Congress and major rules / We went into this exercise intending to discern if major rules—the most impactful rules—are any different from other rules. Figure 1 compares the results for all rules versus major rules. One difference stands out. Whereas Congress played a minor role in directing regulators to issue a rule generally, it is in the driver’s seat for major rules: nearly half of major rules are required by statute or made necessary to interpret a statute.

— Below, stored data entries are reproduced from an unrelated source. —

(** For a page within [1 .. totalPages] the page bar of
    [renderPagination] starts with page 1 and ends with the last page, shows
    consecutive pages as adjacent buttons and puts a [...] exactly where
    pages are skipped, and gives the active style to exactly one button,
    the current page's: the bar starts with the button of page 1. *)
Theorem page_items_in_range (page tp : Z) (H1 : 1 <= page) (H2 : page <= tp) :
  (exists a rest, Client.page_items page tp = Client.PageButton 1 a :: rest)
  /\ marked_from 0 (Client.page_items page tp) = true
  /\ (exists pre a, Client.page_items page tp = (pre ++ [Client.PageButton tp a])%list)
  /\ filter item_active (Client.page_items page tp) = [Client.PageButton page true].
Proof.
  pose proof (window_bounds page tp ltac:(lia) H1) as W.
  unfold Client.page_items. destruct (Client.page_window page tp) as [s e].
  destruct W as (Hs & Het & Hin). destruct (Hin H2) as [Hspe _].
  pose proof (page_items_tail page s e tp Het) as Ht.
  destruct (page_items_active_ends page s e tp) as [Ea Eb].
  split.
  { destruct (Z.ltb_spec 1 s).
    - eexists. eexists. reflexivity.
    - replace s with 1 by lia. rewrite (z_range_cons 1 e) by lia.
      eexists. eexists. reflexivity. }
  split; [|split].
  - destruct (Z.ltb_spec 1 s); [destruct (Z.ltb_spec 2 s)|].
    + rewrite (z_range_cons s e) by lia. cbn [app map marked_from].
      rewrite (marked_range page s e) by lia. rewrite Ht.
      rewrite andb_true_r. apply andb_true_iff. split; [reflexivity|apply Z.ltb_lt; lia].
    + replace s with (1 + 1) by lia.
      cbn [app marked_from]. rewrite (marked_range page 1 e) by lia. exact Ht.
    + replace s with (0 + 1) by lia.
      cbn [app]. rewrite (marked_range page 0 e) by lia. exact Ht.
  - destruct (Z.ltb_spec e tp).
    + eexists. exists false. rewrite !app_assoc. reflexivity.
    + replace e with tp in * by lia. rewrite app_nil_r.
      rewrite (z_range_snoc s tp) by lia. rewrite map_app, app_assoc.
      eexists. eexists. reflexivity.
  - rewrite !filter_app, Ea, Eb, filter_active_map, filter_eq_single.
    + reflexivity.
    + apply z_range_nodup.
    + apply z_range_in. lia.
Qed.

(** When the current page lies past the last page (a
    [page] parameter above [totalPages]), no button of the page bar has the
    active style. *)
Theorem page_items_past_end (page tp : Z) (H1 : 1 <= tp) (H2 : tp < page) :
  filter item_active (Client.page_items page tp) = [].
Proof.
  pose proof (window_bounds page tp H1 ltac:(lia)) as W.
  unfold Client.page_items. destruct (Client.page_window page tp) as [s e].
  destruct W as (Hs & Het & _).
  destruct (page_items_active_ends page s e tp) as [Ea Eb].
  rewrite !filter_app, Ea, Eb, filter_active_map, filter_eq_none; [reflexivity|].
  rewrite z_range_in. lia.
Qed.

Lemma ceil_div_mul_bounds (n l : Z) :
  0 <= n -> 1 <= l ->
  l * Query.ceil_div n l <= n + l - 1 /\ n <= l * Query.ceil_div n l.
Proof.
  intros Hn Hl. unfold Query.ceil_div.
  pose proof (Z.div_mod (n + l - 1) l ltac:(lia)).
  pose proof (Z.mod_pos_bound (n + l - 1) l ltac:(lia)).
  lia.
Qed.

This finding may soon become important. The current lineup of the US Supreme Court, where conservatives hold a 6–3 majority, is already influencing the administrative state. And there is more to come. In its current term, SCOTUS is expected to rule on cases where the discretion of regulators is front and center: the non‐​delegation doctrine, the major questions doctrine, and Chevron deference. Its decisions could have decades‐​long ramifications on the rationale for new rules.